I tried not to get my hopes up. When I lived in California, I made this drive dozens of times to conduct grassland research within the reserve. Despite there being hundreds of these majestic animals, I probably sighted elk during less than half of those visits, and on a rare one or two instances I viewed them closest at about a quarter-mile away. I thought we might see a couple from a distance, at best.

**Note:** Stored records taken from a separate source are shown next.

Lemma cli_part_serve (t : list (event ServeE)) : cli_part (map lift_event t) = [].
Proof. unfold cli_part. by induction t as [|[X e x] t IH]. Qed.

Lemma cli_part_os (t : list (event OsE)) :
  cli_part (map lift_event t) = map lift_event t.
Proof. unfold cli_part. induction t as [|[X e x] t IH]; [done|]. cbn. by rewrite IH. Qed.

Lemma cli_part_app t1 t2 : cli_part (t1 ++ t2) = cli_part t1 ++ cli_part t2.
Proof. apply omap_app. Qed.
Lemma serve_part_app t1 t2 : serve_part (t1 ++ t2) = serve_part t1 ++ serve_part t2.
Proof. apply omap_app. Qed.

(** No command exits by itself or reads the configuration. *)
Definition calm_os (ev : event OsE) : Prop := exit_code (lift_event ev) = None.
Definition calm_cli (ev : event CliE) : Prop := exit_code ev = None /\ config_read ev = None.

Lemma init_calm service text cfgFile force : only calm_os (newInitCmd service text cfgFile force).
Proof. unfold newInitCmd. only_calls. Qed.

Lemma version_calm service b gov : only calm_os (versionCmd service b gov).
Proof. unfold versionCmd. only_calls. Qed.

Lemma migrate_calm dsn : only calm_cli (runMigrate dsn).
Proof. unfold runMigrate, migration_files. cbn [migrate_files]. only_calls. Qed.

Lemma calm_cli_trace (t : list (event CliE)) :
  Forall calm_cli t -> exit_codes t = [] /\ config_reads t = [].
Proof.
  unfold exit_codes, config_reads. induction 1 as [|ev t [Hx Hy] _ [IH1 IH2]]; [done|].
  cbn. by rewrite Hx, Hy, IH1, IH2.
Qed.

Lemma calm_os_cli (t : list (event OsE)) :
  Forall calm_os t -> Forall calm_cli (map lift_event t : list (event CliE)).
Proof. intros Hall. apply Forall_map. eapply Forall_impl; [exact Hall|]. by intros [X e x]. Qed.

Lemma returning_os {A} (p : prog OsE A) f tr r :
  exec (returning p f) tr r -> only calm_os p ->
  r <> None /\ exit_codes (cli_part tr) = [] /\ config_reads (cli_part tr) = [].
Proof.
  unfold returning. intros (t1 & t2 & a & -> & (t & -> & Hp)%exec_lift & [-> ->]%exec_mret)%exec_bind Hc.
  rewrite app_nil_r, cli_part_os. split; [done|]. by apply calm_cli_trace, calm_os_cli, (Hc t a).
Qed.

Lemma runE_calm s cfgFile v b gov n c tr r :
  exec (runE s cfgFile v b gov n c) tr r ->
  (c <> CmdServe -> r <> None) /\
  exit_codes (cli_part tr) = [] /\ config_reads (cli_part tr) = [].
Proof.
  destruct c as [|force| |]; cbn [runE]; intros Hex.
  - apply exec_lift in Hex as (t & -> & _). by rewrite cli_part_serve.
  - apply returning_os in Hex as (Hr & He); [done|]. destruct s; apply init_calm.
  - apply returning_os in Hex as (Hr & He); [done|]. destruct s; apply version_calm.
  - unfold returning in Hex.
    apply exec_bind in Hex as (t1 & t2 & a & -> & (t & -> & Hp)%exec_lift & [-> ->]%exec_mret).
    rewrite app_nil_r. destruct (parts_cli t) as [-> _]. split; [done|].
    apply calm_cli_trace. destruct s; by apply (migrate_calm _ _ _ Hp).
Qed.

Lemma start_inv s cfgFile tr running :
  exec (initConfig_of s cfgFile) tr running ->
  cli_writes tr = [] /\
  exists o, config_reads tr = [o] /\
    ((exists err, o = Some (ConfigBroken err)) /\ running = false /\
       (exists t, tr = t ++ [Exit 1 ~> tt] /\ exit_codes t = []) \/
     (forall err, o <> Some (ConfigBroken err)) /\ running = true /\ exit_codes tr = []).
Proof. destruct s; apply initConfig_inv. Qed.

(** ** The process

    Its goroutines are those of the serve command; [os.Exit] is called by
    [main] and by the goroutines of the gateway's servers. *)
Definition bin_spawn (X : Type) (e : BinE X) : list (prog BinE unit) :=
  match e with
  | BinServe e => map lift (serve_spawn _ e)
  | BinCli _ => []
  end.

Definition bin_exit (ev : event BinE) : option Z :=
  match ev with
  | @Ev _ X e x =>
      match e in BinE X return X -> option Z with
      | BinCli e => fun x => exit_code (Ev e x)
      | BinServe e => fun x => serve_exit (Ev e x)
      end x
  end.

Lemma bin_exits_parts tr :
  exit_codes (cli_part tr) = [] -> omap serve_exit (serve_part tr) = [] -> omap bin_exit tr = [].
Proof.
  unfold exit_codes, cli_part, serve_part.
  induction tr as [|[X e x] tr IH]; [done|]. destruct e as [X e|X e]; cbn [omap list_omap cli_event serve_event bin_exit].
  - destruct (exit_code (Ev e x)); [done|auto].
  - intros Hc. destruct (serve_exit (Ev e x)); [done|auto].
Qed.

Lemma bin_exits_serve t :
  omap bin_exit (map lift_event (t : list (event ServeE))) = omap serve_exit t.
Proof. induction t as [|[X e x] t IH]; [done|]. cbn. by rewrite IH. Qed.
Lemma bin_exits_cli t :
  omap bin_exit (map lift_event (t : list (event CliE))) = exit_codes t.
Proof. unfold exit_codes. induction t as [|[X e x] t IH]; [done|]. cbn. by rewrite IH. Qed.

(** The calls a command makes of the serve command: those of [runServe], when
    the command is [serve]. *)
Definition bin_call (s : Service) (v : V) (c : Subcommand) (X : Type) (e : BinE X) : Prop :=
  match e with
  | BinServe e => c = CmdServe /\ serve_call (serve_of s v) _ e
  | BinCli _ => True
  end.

Lemma calls_lift_serve s v c (p : prog ServeE outcome) :
  c = CmdServe -> calls (serve_call (serve_of s v)) p ->
  calls (bin_call s v c) (lift p : prog BinE outcome).
Proof.
  intros Hc. unfold lift. induction p as [a|X e k IH]; cbn; [done|]. intros [He Hk]. by auto.
Qed.

Lemma calls_lift_cli {A} s v c (p : prog CliE A) : calls (bin_call s v c) (lift p : prog BinE A).
Proof. by apply calls_lift. Qed.
Lemma calls_lift_os {A} s v c (p : prog OsE A) : calls (bin_call s v c) (lift p : prog BinE A).
Proof. by apply calls_lift. Qed.

Lemma runE_calls s cfgFile v b gov n c : calls (bin_call s v c) (runE s cfgFile v b gov n c).
Proof.
  destruct c; cbn [runE]; unfold returning.
  - by apply calls_lift_serve, runServe_calls.
  - by apply calls_bind; [apply calls_lift_os|].
  - by apply calls_bind; [apply calls_lift_os|].
  - by apply calls_bind; [apply calls_lift_cli|].
Qed.

Lemma main_bin_calls s cfgFile v b gov n c :
  calls (bin_call s v c) (main s cfgFile v b gov n c).
Proof.
  unfold main, Execute. case_bool_decide.
  2:{ by apply calls_bind; [apply calls_lift_cli|]. }
  apply calls_bind; [apply calls_lift_cli|]. intros [|]; [|done].
  apply calls_bind; [apply runE_calls|].
  intros [[e|]|]; [|done..]. by apply calls_bind; [apply calls_lift_cli|].
Qed.

(** No command calls [os.Exit] by itself. *)
Lemma runE_exits s cfgFile v b gov n c tr r :
  exec (runE s cfgFile v b gov n c) tr r -> omap bin_exit tr = [].
Proof.
  intros Hex. destruct (runE_calm _ _ _ _ _ _ _ _ _ Hex) as (_ & He & _).
  apply bin_exits_parts; [done|]. apply partial_exec in Hex.
  pose proof (calls_partial _ _ _ _ (runE_calls s cfgFile v b gov n c) Hex) as Hall. unfold serve_part.
  clear Hex He. induction Hall as [|[X e x] tr He _ IH]; [done|].
  destruct e as [X e|X e]; cbn [omap list_omap serve_event]; [done|].
  destruct He as [_ He]. by destruct e.
Qed.

(** What [main] does when no other goroutine ends the process; a call of
    [os.Exit] is its last. *)
Definition exit_call : event BinE := lift_event (Exit 1 ~> tt : event CliE).

Definition ends_with (res : outcome) (t : list (event BinE)) (r : option unit) : Prop :=
  match res with
  | None => t = [] /\ r = None
  | Some None => t = [] /\ r = Some tt
  | Some (Some _) => t = [exit_call] /\ r = Some tt
  end.

Definition started (t : list (event BinE)) (o : option ConfigError) : Prop :=
  config_reads (cli_part t) = [o] /\ serve_part t = [] /\ cli_writes (cli_part t) = [].

Lemma main_inv s cfgFile v b gov n c tr r :
  exec (main s cfgFile v b gov n c) tr r ->
  (~ (name_of c ∈ commands_of s) /\ tr = [exit_call]) \/
  (name_of c ∈ commands_of s /\ exists o,
    ((exists err, o = Some (ConfigBroken err)) /\ started tr o /\
       exists t, tr = t ++ [exit_call] /\ omap bin_exit t = []) \/
    ((forall err, o <> Some (ConfigBroken err)) /\ exists t1 t2 t3 res,
       tr = t1 ++ t2 ++ t3 /\ started t1 o /\ omap bin_exit t1 = [] /\
       exec (runE s cfgFile v b gov n c) t2 res /\ ends_with res t3 r)).
Proof.
  unfold main. case_bool_decide as Hc; intros Hex.
  2:{ left. by apply exec_bind in Hex as (t1 & t2 & [] & -> & (t & -> & ->%exec_trigger)%exec_lift & [-> _]%exec_mret). }
  right. split; [done|]. unfold Execute in Hex.
  apply exec_bind in Hex as (t1 & t2 & running & -> & (t & -> & Hi)%exec_lift & Hex).
  apply start_inv in Hi as (Hw & o & Hr & Hcase). destruct (parts_cli t) as [Hp1 Hp2].
  assert (started (map lift_event t) o) as Hs by (unfold started; by rewrite Hp1, Hp2).
  exists o. destruct Hcase as [(Hbroken & -> & t0 & -> & He)|(Hok & -> & He)].
  - apply exec_mret in Hex as [-> ->]. left. rewrite app_nil_r. split_and!; [done..|].
    exists (map lift_event t0). split; [apply map_app|by rewrite bin_exits_cli].
  - apply exec_bind in Hex as (t3 & t4 & res & -> & Hrun & Hex). right. split; [done|].
    exists (map lift_event t), t3, t4, res. rewrite bin_exits_cli. split_and!; try done.
    destruct res as [[e|]|]; [|by apply exec_mret in Hex..].
    by apply exec_bind in Hex as (t5 & t6 & [] & -> & (t' & -> & ->%exec_trigger)%exec_lift & [-> ->]%exec_mret).
Qed.

(** So once [main] has called [os.Exit] there is nothing left of it. *)
Lemma main_exit_last s cfgFile v b gov n c t ev t' r code :
  exec (main s cfgFile v b gov n c) ((t ++ [ev]) ++ t') r -> bin_exit ev = Some code -> t' = [] /\ code = 1.
Proof.
  intros Hex Hev.
  assert (forall t0, omap bin_exit t0 = [] -> (t ++ [ev]) ++ t' = t0 ++ [exit_call] -> t' = [] /\ code = 1) as Hlast.
  { intros t0 Hno Heq. rewrite <- app_assoc in Heq. cbn in Heq. symmetry in Heq.
    apply (omap_split_after bin_exit t0 [exit_call] t ev t') in Heq as (t1 & -> & Heq); [|done|congruence].
    destruct t1 as [|? [|??]]; simplify_list_eq. done. }
  apply main_inv in Hex as [(_ & Heq)|(_ & o & [(_ & _ & t0 & Heq & Hno)|(_ & t1 & t2 & t3 & res & Heq & _ & Hno & Hrun & Hend)])].
  - by apply (Hlast []).
  - by apply (Hlast t0).
  - apply runE_exits in Hrun. destruct res as [[e|]|]; destruct Hend as [-> _].
    + apply (Hlast (t1 ++ t2)); [by rewrite omap_app, Hno, Hrun|by rewrite Heq, app_assoc].
    + exfalso. apply (f_equal (omap bin_exit)) in Heq. rewrite !omap_app, Hno, Hrun in Heq.
      cbn in Heq. rewrite Hev in Heq. by destruct (omap bin_exit t).
    + exfalso. apply (f_equal (omap bin_exit)) in Heq. rewrite !omap_app, Hno, Hrun in Heq.
      cbn in Heq. rewrite Hev in Heq. by destruct (omap bin_exit t).
Qed.

(** A goroutine that ends the process: the command is the gateway's [serve],
    and one of its servers has failed. *)
Definition server_failed (v : V) (tr : list (bool * event BinE)) : Prop :=
  exists ev, server_failure (gateway_http_server (GatewayConfig.Load v)) ev /\
    (false, lift_event (lift_event ev : event ServeE)) ∈ tr.

Lemma goroutine_ends s v c X (e : BinE X) g t ev q code (tr : list (bool * event BinE)) :
  bin_call s v c X e -> g ∈ bin_spawn X e -> partial g (t ++ [ev]) q -> bin_exit ev = Some code ->
  Forall (fun ev => (false, ev) ∈ tr) (t ++ [ev]) ->
  s = ApiGateway /\ c = CmdServe /\ code = 1 /\ server_failed v tr.
Proof.
  destruct e as [X e|X e]; cbn [bin_spawn bin_call]; [by intros _ ?%not_elem_of_nil|].
  intros [-> Hc] (g' & -> & Hg)%list_elem_of_fmap (t1 & q' & Ht & Hp & _)%partial_lift Hx Hin.
  symmetry in Ht. apply map_eq_app in Ht as (t' & t2 & -> & Ht & Hev).
  destruct t2 as [|[Y e' y] [|??]]; simplify_list_eq.
  destruct (goroutine_exits _ _ _ _ _ _ _ _ Hc Hg Hp Hx) as (_ & -> & cfg & ev' & Hs & Hf & Hev').
  destruct s; cbn in Hs; simplify_eq. split_and!; try done. exists ev'. split; [done|].
  apply (list_elem_of_fmap_2 lift_event) in Hev'. rewrite Forall_forall in Hin. apply Hin.
  by rewrite fmap_app in Hev'.
Qed.

(** What [main] has done when it has just begun to serve, or later. *)
Lemma main_serving s cfgFile v b gov n c m q X (e : ServeE X) x :
  partial (main s cfgFile v b gov n c) m q -> Ev (BinServe e) x ∈ m -> omap bin_exit m = [] ->
  name_of c ∈ commands_of s /\ exists o t1 t2 q', (forall err, o <> Some (ConfigBroken err)) /\
    m = t1 ++ t2 /\ started t1 o /\ partial (runE s cfgFile v b gov n c) t2 q'.
Proof.
  unfold main, Execute. case_bool_decide as Hc; intros Hp He Hx.
  - split; [done|]. apply partial_bind in Hp as [(p' & (t & ? & -> & _ & _)%partial_lift)|Hp].
    { exfalso. apply list_elem_of_fmap in He as ([Y e' y] & Heq & _). discriminate Heq. }
    destruct Hp as (t1 & t2 & running & -> & (t & -> & Hi)%exec_lift & Hp).
    apply start_inv in Hi as (Hw & o & Hr & Hcase). destruct (parts_cli t) as [Hp1 Hp2].
    destruct Hcase as [(_ & _ & t0 & -> & _)|(Hok & -> & _)].
    { exfalso. rewrite !map_app, !omap_app in Hx. cbn in Hx. by destruct (omap bin_exit (map _ t0)). }
    exists o, (map lift_event t), t2.
    assert (exists q', partial (runE s cfgFile v b gov n c) t2 q') as [q' Hq'].
    { apply partial_bind in Hp as [Hp|(t3 & t4 & res & -> & Hrun & Hp)]; [done|].
      assert (t4 = []) as ->.
      { destruct res as [[err|]|]; [|by apply partial_ret in Hp as [-> _]..].
        destruct t4 as [|ev t4]; [done|]. destruct Hp as ([] & -> & _).
        rewrite !omap_app in Hx. cbn in Hx. by destruct (omap bin_exit (map _ t)), (omap bin_exit t3). }
      rewrite app_nil_r. eexists. by apply partial_exec. }
    exists q'. split_and!; try done. unfold started. by rewrite Hp1, Hp2.
  - exfalso. apply partial_bind in Hp as [(p' & (t & ? & -> & _ & _)%partial_lift)|Hp].
    + apply list_elem_of_fmap in He as ([Y e' y] & Heq & _). discriminate Heq.
    + destruct Hp as (t1 & t2 & [] & -> & (t & -> & _)%exec_lift & [-> _]%partial_ret).
      rewrite app_nil_r in He. apply list_elem_of_fmap in He as ([Y e' y] & Heq & _). discriminate Heq.
Qed.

Our tires rumbled over a cattle guard, and a large sign indicated our entrance into the reserve. The late afternoon sun lit up the grassy hillsides that drop down to the ocean to our left and to the bay to our right. We scanned the landscape, and considered some shapes in the gulch below but decided they were not elk and moved on. We met a sharp bend in the road and on the other side, we suddenly found ourselves to be uninvited guests to an elk stay-cation. At least two dozen elk, including three or four males with beautiful antlers, lay about, grazing and relaxing under the perfectly blue sky. Unfazed, a few of them slowly rotated their heads to eye us, briefly, before returning to their repose.
Once on the brink of extinction, Tule Elk have remarkably recovered from just eight individuals that were brought in for captive breeding in 1978. The herd on Tomales Point is the largest in the state with over 400 individuals, but in case you cannot travel as far north, Tule Elk can also be found at their very own state natural reserve near Buttonwillow, CA. I highly recommend visiting either reserve to see them; their poise and grace are to be admired.